── Records for the task ──

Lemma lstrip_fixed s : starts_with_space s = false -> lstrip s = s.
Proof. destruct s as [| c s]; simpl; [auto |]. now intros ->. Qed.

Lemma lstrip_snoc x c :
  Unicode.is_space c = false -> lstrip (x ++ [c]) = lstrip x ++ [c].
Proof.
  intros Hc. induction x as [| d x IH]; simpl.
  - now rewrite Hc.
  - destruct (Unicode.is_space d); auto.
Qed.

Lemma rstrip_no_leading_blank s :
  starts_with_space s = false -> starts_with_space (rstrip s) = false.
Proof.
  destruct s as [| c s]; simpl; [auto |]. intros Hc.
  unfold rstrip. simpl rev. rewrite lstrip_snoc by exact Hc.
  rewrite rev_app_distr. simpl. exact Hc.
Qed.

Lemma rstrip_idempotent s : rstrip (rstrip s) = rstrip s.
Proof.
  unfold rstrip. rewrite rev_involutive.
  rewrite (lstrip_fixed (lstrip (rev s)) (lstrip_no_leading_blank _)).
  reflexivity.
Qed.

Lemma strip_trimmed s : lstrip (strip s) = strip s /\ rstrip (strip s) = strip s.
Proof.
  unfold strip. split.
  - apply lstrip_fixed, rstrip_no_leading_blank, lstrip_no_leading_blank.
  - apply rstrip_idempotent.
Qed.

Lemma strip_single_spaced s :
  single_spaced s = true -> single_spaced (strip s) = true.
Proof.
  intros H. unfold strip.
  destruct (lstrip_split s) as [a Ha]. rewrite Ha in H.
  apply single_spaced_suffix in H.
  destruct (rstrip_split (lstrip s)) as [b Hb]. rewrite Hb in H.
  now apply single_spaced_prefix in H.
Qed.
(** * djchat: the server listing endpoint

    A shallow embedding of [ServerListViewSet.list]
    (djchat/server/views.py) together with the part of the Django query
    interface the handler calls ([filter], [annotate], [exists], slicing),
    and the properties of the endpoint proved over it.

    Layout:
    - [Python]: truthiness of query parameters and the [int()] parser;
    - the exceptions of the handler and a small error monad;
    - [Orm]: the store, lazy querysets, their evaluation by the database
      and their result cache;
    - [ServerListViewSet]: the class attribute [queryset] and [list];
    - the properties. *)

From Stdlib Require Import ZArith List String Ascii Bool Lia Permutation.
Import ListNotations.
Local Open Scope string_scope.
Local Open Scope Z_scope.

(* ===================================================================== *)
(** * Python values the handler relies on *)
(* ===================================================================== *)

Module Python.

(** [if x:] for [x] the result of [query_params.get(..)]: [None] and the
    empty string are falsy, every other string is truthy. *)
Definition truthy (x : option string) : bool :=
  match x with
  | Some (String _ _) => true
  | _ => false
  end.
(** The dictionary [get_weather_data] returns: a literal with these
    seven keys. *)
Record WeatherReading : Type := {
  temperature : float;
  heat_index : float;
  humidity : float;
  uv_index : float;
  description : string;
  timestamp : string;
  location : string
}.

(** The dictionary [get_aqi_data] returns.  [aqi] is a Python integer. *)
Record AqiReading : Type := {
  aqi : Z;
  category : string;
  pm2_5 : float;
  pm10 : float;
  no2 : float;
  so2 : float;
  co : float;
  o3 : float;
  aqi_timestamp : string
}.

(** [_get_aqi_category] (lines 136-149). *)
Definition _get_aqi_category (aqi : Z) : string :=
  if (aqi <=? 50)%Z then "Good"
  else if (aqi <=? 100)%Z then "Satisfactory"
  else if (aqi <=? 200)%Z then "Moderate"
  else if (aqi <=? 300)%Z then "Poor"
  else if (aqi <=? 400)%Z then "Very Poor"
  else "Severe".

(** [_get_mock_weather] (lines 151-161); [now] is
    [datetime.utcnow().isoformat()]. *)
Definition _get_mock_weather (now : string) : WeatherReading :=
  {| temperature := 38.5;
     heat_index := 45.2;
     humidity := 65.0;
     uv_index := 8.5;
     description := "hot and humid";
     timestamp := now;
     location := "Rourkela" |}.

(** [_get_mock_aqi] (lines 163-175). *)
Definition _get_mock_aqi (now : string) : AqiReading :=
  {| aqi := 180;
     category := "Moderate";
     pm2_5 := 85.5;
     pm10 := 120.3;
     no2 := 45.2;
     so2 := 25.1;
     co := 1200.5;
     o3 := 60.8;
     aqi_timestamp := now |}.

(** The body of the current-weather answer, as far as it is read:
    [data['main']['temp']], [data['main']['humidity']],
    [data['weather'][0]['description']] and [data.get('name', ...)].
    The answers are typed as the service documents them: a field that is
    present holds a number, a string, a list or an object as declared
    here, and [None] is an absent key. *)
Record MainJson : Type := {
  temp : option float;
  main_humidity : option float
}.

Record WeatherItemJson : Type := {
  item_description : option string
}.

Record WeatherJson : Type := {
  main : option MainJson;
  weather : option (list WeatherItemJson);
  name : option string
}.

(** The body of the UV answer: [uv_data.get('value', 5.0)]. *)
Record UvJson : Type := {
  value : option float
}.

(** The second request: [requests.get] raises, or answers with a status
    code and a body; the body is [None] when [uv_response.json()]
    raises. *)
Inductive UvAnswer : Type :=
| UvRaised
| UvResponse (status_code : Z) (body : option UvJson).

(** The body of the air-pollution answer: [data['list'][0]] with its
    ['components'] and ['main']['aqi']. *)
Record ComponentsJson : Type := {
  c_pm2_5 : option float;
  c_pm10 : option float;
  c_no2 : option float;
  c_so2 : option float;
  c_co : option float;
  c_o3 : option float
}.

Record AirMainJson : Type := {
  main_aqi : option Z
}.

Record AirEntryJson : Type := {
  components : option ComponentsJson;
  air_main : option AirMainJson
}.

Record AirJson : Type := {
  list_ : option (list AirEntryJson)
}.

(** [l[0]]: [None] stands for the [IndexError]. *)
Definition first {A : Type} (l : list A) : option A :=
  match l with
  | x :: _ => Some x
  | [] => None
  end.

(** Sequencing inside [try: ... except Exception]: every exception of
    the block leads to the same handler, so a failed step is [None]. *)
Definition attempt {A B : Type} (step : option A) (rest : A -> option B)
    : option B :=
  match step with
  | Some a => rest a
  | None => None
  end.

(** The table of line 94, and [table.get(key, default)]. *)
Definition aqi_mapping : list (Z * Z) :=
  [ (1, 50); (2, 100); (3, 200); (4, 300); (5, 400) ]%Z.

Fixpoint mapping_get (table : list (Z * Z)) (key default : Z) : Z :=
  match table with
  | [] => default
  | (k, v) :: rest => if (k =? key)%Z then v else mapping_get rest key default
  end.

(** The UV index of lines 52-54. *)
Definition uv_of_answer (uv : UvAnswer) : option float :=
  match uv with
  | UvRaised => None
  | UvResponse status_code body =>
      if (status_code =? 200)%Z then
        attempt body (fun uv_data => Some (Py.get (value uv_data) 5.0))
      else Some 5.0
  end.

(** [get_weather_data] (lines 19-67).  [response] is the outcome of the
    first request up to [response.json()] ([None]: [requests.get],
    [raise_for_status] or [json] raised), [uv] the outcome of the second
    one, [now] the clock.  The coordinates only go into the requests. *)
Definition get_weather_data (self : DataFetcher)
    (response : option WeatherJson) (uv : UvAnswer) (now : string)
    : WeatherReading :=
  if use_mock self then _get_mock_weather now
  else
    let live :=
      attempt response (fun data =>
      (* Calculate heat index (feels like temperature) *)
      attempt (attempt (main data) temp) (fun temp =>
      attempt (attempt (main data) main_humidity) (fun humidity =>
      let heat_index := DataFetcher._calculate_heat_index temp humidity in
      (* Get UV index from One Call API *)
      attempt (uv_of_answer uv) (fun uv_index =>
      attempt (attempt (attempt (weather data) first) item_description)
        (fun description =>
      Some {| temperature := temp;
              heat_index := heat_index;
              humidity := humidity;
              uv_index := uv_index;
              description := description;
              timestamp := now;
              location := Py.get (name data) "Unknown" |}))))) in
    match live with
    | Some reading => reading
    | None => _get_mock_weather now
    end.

───
── Records for the task ──

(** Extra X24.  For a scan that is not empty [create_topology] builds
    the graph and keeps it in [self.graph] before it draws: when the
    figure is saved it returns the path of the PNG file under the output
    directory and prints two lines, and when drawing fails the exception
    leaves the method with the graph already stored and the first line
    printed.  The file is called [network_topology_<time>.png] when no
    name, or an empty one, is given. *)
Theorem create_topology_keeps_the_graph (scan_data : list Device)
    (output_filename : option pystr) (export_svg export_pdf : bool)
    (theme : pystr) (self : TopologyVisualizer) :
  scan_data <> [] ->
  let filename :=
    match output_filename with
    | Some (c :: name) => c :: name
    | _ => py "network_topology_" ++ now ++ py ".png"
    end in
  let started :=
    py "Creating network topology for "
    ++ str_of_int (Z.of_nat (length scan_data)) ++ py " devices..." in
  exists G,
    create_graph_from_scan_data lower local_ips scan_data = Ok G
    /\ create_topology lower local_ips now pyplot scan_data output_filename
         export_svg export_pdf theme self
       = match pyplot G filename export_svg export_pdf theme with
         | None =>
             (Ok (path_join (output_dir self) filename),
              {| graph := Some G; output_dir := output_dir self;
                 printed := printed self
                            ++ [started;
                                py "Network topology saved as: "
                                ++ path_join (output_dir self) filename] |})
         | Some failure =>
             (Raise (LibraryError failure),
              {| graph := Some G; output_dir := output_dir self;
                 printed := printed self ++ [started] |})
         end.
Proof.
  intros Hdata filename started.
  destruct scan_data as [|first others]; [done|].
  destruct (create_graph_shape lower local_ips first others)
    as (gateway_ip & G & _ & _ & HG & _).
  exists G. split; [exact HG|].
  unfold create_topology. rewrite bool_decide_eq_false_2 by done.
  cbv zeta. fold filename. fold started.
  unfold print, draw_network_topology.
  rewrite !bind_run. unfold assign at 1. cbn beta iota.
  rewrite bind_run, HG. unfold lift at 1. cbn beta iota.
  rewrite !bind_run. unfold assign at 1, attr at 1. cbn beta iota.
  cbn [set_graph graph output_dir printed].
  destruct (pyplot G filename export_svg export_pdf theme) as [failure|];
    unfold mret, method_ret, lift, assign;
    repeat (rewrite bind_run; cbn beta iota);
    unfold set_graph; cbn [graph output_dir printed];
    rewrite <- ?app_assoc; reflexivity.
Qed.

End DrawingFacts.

───
── Records for the task ──

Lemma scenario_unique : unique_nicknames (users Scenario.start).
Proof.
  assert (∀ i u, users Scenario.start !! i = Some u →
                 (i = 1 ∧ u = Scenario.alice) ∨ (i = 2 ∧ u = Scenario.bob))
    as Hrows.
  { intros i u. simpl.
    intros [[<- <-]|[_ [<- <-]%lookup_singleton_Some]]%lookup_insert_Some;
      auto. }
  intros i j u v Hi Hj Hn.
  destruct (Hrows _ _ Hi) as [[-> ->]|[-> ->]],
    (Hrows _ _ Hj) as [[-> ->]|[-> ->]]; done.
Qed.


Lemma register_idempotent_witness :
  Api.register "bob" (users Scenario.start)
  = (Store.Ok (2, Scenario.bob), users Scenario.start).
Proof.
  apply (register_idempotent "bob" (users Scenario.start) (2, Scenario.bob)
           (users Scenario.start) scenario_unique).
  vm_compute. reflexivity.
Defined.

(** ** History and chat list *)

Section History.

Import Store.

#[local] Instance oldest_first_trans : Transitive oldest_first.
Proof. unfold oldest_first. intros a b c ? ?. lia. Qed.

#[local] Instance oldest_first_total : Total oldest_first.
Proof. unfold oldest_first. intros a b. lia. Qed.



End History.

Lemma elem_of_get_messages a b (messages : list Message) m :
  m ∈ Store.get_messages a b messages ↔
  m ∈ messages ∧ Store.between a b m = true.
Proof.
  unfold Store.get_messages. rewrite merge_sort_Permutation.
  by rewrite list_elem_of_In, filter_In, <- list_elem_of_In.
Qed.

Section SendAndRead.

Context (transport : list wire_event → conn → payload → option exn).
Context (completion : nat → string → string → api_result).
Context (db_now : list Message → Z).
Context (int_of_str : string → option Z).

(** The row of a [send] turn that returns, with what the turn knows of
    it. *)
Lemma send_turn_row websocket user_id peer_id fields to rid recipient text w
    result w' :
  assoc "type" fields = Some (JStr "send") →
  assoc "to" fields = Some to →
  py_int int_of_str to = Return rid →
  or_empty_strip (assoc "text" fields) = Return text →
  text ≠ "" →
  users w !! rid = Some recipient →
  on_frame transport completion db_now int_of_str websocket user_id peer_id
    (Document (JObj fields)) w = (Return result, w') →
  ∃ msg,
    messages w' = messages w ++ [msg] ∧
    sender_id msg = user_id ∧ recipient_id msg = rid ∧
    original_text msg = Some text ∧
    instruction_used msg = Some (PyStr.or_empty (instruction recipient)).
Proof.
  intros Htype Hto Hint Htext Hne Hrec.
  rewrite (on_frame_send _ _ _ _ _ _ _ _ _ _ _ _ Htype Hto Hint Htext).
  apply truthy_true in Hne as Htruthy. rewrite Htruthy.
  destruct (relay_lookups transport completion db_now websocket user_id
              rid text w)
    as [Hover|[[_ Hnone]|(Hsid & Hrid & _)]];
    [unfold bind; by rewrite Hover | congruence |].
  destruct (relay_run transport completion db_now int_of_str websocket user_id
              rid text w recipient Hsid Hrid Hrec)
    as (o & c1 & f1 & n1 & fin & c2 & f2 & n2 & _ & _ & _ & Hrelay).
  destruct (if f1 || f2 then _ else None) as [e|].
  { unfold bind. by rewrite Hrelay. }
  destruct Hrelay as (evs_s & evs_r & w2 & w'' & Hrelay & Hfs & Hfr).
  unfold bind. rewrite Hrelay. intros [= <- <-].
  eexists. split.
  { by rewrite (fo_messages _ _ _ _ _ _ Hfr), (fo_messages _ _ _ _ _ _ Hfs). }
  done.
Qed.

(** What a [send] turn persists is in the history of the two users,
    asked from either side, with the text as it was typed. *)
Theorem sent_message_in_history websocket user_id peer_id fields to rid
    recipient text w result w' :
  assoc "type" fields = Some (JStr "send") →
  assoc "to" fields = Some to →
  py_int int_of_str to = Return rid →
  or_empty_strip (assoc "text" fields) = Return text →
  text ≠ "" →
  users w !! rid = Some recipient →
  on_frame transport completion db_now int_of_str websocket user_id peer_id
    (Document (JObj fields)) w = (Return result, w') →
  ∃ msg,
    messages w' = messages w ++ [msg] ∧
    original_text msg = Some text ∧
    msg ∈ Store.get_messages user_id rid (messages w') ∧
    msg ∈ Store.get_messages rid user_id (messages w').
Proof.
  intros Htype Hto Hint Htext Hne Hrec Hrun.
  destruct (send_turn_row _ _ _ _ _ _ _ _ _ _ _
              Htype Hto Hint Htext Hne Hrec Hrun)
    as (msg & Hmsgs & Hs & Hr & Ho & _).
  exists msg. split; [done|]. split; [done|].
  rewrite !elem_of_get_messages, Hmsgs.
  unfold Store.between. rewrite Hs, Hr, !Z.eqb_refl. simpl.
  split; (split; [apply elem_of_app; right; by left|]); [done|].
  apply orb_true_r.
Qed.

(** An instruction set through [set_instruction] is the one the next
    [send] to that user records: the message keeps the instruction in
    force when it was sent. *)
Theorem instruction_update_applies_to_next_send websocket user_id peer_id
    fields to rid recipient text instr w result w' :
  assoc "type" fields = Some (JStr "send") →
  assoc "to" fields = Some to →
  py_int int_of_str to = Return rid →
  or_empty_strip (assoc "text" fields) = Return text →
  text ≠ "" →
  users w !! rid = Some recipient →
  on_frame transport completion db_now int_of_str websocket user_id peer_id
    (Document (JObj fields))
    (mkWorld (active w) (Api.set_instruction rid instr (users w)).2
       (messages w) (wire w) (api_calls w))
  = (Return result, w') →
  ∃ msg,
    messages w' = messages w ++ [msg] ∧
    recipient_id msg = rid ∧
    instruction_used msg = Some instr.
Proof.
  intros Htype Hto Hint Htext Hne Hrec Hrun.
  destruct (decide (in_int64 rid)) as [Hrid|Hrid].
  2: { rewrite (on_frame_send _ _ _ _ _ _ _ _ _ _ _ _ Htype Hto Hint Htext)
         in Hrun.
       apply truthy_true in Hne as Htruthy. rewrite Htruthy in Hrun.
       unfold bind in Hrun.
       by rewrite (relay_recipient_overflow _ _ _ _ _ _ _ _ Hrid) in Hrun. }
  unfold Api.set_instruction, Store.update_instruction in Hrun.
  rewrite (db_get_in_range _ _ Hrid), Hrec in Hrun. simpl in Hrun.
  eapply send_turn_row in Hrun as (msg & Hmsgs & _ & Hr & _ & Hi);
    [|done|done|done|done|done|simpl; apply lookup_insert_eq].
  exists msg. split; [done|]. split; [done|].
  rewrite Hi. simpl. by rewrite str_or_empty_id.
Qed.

───

To do:
In the entries above, find the line holding "Scenario.bob), users Scenario.start)." and the line holding "m ∈ Store.get_messages a b messages ↔"; print both of them and every line between, exactly, and nothing else.

Answer to this exercise:
  = (Store.Ok (2, Scenario.bob), users Scenario.start).
Proof.
  apply (register_idempotent "bob" (users Scenario.start) (2, Scenario.bob)
           (users Scenario.start) scenario_unique).
  vm_compute. reflexivity.
Defined.

(** ** History and chat list *)

Section History.

Import Store.

#[local] Instance oldest_first_trans : Transitive oldest_first.
Proof. unfold oldest_first. intros a b c ? ?. lia. Qed.

#[local] Instance oldest_first_total : Total oldest_first.
Proof. unfold oldest_first. intros a b. lia. Qed.



End History.

Lemma elem_of_get_messages a b (messages : list Message) m :
  m ∈ Store.get_messages a b messages ↔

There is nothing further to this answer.